Half the school gathered at this one girl’s house, starting late that afternoon — and by nightfall, as foolish partying kids often do, they had gotten pretty sloshed.
I arrived late because I spent the day fishing on Lay Lake with my dad.
I was no saint by any stretch, but spending daylight to dark on the lake had put me several drinks behind everyone else. So, when word spread that a guy we knew had been beaten up by some neighborhood thugs, I was still thinking with a clear head.
As everyone else piled into cars to go and drag the thugs from their apartment kicking and screaming, I told my girlfriend we wouldn’t be making that trip.
An hour later, we were notified that one of the thugs had opened fire, wounding several of our folks, including the girl who was hosting the party.
The list of mistakes made that night is too long to cover in this column. What I can tell you with a great deal of certainty, however, is that fishing saved me.
I don’t know if it was from death or from a debilitating injury like the girl who was shot in the face and blinded for life. But it saved me for sure.
During the weeks that followed the incident, I experienced feelings ranging from outrage to guilt to shame. But when I got my feet back on the ground, I decided I needed to do more fishing and less of pretty much everything else.
Now that I’ve reached age 50 — something a lot of people who knew me back then would have likely bet against — I can look back and see more than just one night when fishing enriched and possibly preserved my life.
When everyone else went through the phase where they thought smoking was cool, I abstained. I didn’t have much money, and given the choice of buying cigarettes or fishing tackle, I went with Zara Spooks and Jitterbugs over Marlboros and Pall Malls.
When a few of my friends who were true motorcycle enthusiasts were finally old enough to afford their own street bikes, it prompted some of my other friends — guys who had no business owning bikes — to buy them as well. Sadly, some guys from the latter group are no longer around.
My money that might have been spent on a bike was spent on a boat — and while you can still get hurt in a boat, I felt a lot more comfortable there because I had been raised in one.
There were times when fishing kept me out of trouble simply because I was too tired from being on the water all day or too afraid of being tired on the water the next day to stay out all night.

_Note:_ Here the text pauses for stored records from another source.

Definition couchbase_parser : M D E unit :=
  with_data true couchbase_new (fun a =>
    cl ← is_client;
    d ← deref_as a;
    pos ← seek (cb_seq (cb_w cl d));
    match pos with
    | None => dpi_fire_parser
    | Some (off, len) =>
        m ← dpi_pkt_ptr;
        if len <? 4 then skip
        else
          magic ← lift (ld8 m off);
          opcode ← lift (ld8 m (off + 1));
          key_len ← lift (be16 m (off + 2));
          if cl : bool then cb_client_msg a m off len magic opcode key_len
          else cb_server_msg a m off len magic opcode
    end).

Definition couchbase_new_session : M D E unit := dpi_hire_parser.
Definition dpi_couchbase_parser : parser :=
  Parser (Some couchbase_new_session) (Some free) (Some couchbase_parser) None None "couchbase" IPPROTO_TCP DPI_PARSER_COUCHBASE.
End couchbase.

(** ** The objects are well typed *)

Definition postgresql_ok (d : postgresql_data) : Prop :=
  is_u32 (pg_client d) /\ is_u32 (pg_server d) /\ is_u8 (cancel_request d) /\ is_u8 (ssl_request d) /\ is_u8 (startup_message d).
Definition cb_wing_ok (x : couchbase_wing) : Prop := is_u32 (cb_seq x) /\ is_u32 (op_code x) /\ is_u32 (req_id x).
Definition couchbase_ok (d : couchbase_data) : Prop :=
  cb_wing_ok (cb_client d) /\ cb_wing_ok (cb_server d) /\ is_u8 (port_map_req_code d).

I’ll probably never completely get over the tragic night I mentioned earlier.
The girl who was shot in the face died young after living years in the captivity of blindness, while the shooter got off on self defense for shooting an unarmed female in the face. He died a few years later when his drug dealer sold him cocaine laced with arsenic. I hung out just last week with a buddy who still has shotgun pellet scars on both legs from that night.
Thinking about that night still takes me to a dark place, but I still like to tell the story sometimes.
I tell it for kids who might be thinking of skipping a fishing trip with dad for the kind of debauchery that’s a lot more common than some parents realize.
I tell it for parents who might be considering leaving their kids at home because they’re too much trouble on the water or don’t provide enough help as a tournament partner.
We say it all the time: “Fishing is about more than just catching fish.” But I wonder if we truly realize just how many levels of life that statement covers.
It’s scary to think how much more dangerous the world is now than it was back when fishing was my saving grace. But it’s also comforting to think how many more opportunities there are for youngsters to spend time on the water.
B.A.S.S. offers tournament programs for juniors, high schoolers and college kids that are incredibly time consuming and, admittedly, expensive.
But trust me when I tell you some alternatives can come at a far greater cost.